*WHAT TO WORK ON:*
When a line of the records below contains the string "assumption", copy that whole line.

*EXERCISE INPUTS:*
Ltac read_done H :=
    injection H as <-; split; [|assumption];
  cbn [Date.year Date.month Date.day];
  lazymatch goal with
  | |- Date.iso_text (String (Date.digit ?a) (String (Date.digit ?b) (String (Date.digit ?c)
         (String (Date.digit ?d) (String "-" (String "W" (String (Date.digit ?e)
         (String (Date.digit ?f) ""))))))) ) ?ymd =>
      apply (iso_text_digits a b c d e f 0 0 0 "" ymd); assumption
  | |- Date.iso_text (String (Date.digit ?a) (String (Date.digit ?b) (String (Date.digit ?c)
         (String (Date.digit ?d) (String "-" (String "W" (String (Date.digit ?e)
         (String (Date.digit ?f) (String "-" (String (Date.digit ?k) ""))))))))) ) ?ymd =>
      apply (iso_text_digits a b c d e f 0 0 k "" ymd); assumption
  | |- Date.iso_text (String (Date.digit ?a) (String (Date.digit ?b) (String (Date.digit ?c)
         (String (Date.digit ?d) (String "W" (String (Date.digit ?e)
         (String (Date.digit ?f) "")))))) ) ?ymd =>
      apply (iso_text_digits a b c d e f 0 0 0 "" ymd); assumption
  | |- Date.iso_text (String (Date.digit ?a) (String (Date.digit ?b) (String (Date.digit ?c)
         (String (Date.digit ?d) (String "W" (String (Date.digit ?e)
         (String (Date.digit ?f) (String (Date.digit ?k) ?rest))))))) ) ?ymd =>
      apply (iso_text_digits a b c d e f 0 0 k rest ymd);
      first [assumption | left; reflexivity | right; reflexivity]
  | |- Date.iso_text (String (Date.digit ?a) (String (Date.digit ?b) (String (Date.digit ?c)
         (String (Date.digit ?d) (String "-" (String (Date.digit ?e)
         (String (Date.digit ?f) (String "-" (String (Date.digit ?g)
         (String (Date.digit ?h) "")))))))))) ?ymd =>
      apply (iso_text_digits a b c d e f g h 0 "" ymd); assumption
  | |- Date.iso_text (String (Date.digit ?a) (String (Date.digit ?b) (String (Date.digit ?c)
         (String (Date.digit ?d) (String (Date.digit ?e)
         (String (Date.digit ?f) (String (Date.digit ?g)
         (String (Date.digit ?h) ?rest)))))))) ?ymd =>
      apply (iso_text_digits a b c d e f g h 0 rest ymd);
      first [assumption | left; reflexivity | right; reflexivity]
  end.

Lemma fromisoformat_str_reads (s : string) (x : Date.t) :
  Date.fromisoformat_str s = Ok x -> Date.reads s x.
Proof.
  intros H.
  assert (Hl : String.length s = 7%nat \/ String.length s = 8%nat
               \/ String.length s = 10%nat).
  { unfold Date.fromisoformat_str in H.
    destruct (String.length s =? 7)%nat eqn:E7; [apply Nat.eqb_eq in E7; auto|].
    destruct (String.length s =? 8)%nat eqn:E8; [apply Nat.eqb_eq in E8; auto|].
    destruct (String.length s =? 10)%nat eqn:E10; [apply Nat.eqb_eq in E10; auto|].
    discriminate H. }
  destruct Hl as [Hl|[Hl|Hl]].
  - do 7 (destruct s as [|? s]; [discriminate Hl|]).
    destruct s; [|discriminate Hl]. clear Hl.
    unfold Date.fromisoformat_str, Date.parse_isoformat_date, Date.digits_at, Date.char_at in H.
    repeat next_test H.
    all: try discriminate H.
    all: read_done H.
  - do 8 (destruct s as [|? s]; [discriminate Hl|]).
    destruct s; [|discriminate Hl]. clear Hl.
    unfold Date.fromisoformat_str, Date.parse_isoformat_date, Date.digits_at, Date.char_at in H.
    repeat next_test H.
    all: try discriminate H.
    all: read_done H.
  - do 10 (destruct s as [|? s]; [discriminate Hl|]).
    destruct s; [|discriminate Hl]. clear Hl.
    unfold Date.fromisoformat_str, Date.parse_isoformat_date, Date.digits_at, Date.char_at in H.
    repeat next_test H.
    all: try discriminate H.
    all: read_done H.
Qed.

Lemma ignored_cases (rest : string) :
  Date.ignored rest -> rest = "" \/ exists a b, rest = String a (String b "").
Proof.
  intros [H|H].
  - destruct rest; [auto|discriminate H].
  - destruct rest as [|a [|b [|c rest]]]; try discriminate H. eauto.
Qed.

---

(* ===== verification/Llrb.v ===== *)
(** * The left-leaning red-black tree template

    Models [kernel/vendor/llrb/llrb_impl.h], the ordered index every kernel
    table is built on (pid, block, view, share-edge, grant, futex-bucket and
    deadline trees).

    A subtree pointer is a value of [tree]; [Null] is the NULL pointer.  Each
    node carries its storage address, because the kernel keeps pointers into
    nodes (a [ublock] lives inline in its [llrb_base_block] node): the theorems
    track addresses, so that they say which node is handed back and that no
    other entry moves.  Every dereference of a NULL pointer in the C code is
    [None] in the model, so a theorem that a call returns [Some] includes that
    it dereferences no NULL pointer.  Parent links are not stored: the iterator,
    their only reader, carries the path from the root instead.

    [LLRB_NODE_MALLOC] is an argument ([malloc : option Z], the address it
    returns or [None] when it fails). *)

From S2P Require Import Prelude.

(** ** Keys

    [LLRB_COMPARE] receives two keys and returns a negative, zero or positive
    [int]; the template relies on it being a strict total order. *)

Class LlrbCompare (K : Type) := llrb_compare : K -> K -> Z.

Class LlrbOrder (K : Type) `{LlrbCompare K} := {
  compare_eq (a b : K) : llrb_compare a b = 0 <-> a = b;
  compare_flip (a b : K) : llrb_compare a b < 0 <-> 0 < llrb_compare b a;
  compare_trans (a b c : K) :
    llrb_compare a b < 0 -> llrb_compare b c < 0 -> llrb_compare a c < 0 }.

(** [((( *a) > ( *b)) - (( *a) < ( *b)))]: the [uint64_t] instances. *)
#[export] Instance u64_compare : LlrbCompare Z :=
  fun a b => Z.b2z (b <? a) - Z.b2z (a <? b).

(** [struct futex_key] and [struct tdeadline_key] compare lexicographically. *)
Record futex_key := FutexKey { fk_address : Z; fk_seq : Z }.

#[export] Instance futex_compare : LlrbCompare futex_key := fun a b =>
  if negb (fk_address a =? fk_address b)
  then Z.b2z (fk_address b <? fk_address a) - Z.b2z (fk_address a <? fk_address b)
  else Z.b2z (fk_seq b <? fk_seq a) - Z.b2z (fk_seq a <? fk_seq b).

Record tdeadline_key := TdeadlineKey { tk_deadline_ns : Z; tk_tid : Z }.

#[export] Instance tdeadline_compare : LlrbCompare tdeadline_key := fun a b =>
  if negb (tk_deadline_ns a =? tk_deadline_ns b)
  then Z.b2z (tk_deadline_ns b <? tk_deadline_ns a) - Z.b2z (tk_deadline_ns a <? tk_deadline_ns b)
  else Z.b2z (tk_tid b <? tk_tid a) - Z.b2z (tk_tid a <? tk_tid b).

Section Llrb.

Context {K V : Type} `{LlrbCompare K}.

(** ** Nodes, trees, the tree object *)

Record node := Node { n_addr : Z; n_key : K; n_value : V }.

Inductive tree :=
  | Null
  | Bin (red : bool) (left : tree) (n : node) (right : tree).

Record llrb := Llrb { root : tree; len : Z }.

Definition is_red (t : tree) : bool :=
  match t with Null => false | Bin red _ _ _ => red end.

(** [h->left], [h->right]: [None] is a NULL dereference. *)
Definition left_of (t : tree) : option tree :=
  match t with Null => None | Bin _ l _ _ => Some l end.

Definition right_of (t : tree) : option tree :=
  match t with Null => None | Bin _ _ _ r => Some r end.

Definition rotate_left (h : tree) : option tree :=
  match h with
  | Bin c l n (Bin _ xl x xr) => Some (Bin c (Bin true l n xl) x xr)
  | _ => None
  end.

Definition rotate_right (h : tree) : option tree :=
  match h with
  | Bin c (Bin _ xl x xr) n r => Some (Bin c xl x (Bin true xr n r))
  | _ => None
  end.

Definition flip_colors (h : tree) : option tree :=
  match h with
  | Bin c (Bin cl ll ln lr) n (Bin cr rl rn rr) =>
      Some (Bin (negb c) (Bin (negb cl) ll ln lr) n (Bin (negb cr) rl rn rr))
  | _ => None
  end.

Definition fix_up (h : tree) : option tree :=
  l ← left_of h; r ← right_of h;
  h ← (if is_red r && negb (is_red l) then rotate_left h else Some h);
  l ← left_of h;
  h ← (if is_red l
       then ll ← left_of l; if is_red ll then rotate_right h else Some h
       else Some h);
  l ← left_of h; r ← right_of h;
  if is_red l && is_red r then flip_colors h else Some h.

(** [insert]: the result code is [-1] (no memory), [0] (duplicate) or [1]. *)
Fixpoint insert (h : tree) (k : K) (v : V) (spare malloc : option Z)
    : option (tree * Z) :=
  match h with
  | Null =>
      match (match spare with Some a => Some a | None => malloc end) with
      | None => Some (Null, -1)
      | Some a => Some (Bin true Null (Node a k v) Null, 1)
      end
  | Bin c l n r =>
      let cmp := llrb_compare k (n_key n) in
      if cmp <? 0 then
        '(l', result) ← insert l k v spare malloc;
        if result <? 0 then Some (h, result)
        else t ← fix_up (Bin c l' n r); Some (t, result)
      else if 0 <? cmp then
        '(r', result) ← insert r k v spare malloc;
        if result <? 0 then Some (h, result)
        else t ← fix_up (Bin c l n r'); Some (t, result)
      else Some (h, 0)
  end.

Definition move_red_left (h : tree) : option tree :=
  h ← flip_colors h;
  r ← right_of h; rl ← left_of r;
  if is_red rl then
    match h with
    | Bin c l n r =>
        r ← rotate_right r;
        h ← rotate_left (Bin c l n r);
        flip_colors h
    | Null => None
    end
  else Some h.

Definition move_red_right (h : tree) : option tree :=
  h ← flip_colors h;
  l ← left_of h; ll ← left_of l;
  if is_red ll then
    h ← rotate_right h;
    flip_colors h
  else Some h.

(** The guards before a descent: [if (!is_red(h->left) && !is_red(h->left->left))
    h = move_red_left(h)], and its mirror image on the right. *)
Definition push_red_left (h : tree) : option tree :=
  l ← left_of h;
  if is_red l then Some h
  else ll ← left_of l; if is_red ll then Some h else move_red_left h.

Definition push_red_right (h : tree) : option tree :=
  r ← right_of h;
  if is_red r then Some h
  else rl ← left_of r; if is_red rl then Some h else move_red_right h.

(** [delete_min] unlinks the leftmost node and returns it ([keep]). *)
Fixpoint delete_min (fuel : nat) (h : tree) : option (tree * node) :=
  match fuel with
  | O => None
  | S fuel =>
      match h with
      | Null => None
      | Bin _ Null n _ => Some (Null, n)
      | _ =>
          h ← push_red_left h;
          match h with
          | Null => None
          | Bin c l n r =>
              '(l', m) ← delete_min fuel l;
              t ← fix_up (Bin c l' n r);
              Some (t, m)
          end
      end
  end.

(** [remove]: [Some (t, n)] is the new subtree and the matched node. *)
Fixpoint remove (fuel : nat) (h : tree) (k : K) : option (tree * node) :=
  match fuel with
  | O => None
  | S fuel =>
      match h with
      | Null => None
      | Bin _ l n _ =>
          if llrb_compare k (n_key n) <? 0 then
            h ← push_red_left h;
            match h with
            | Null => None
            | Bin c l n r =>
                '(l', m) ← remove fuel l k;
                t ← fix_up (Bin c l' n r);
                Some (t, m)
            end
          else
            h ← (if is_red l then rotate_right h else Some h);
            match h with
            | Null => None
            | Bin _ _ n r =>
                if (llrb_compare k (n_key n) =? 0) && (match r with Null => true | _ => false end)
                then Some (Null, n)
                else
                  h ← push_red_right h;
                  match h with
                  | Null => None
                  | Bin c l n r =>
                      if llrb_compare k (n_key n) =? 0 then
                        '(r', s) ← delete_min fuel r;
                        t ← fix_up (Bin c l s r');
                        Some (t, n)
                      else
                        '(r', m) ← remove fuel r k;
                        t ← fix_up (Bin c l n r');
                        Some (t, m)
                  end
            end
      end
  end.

*EXERCISE RESPONSE:*
    injection H as <-; split; [|assumption];
      apply (iso_text_digits a b c d e f 0 0 0 "" ymd); assumption
      apply (iso_text_digits a b c d e f 0 0 k "" ymd); assumption
      apply (iso_text_digits a b c d e f 0 0 0 "" ymd); assumption
      first [assumption | left; reflexivity | right; reflexivity]
      apply (iso_text_digits a b c d e f g h 0 "" ymd); assumption
      first [assumption | left; reflexivity | right; reflexivity]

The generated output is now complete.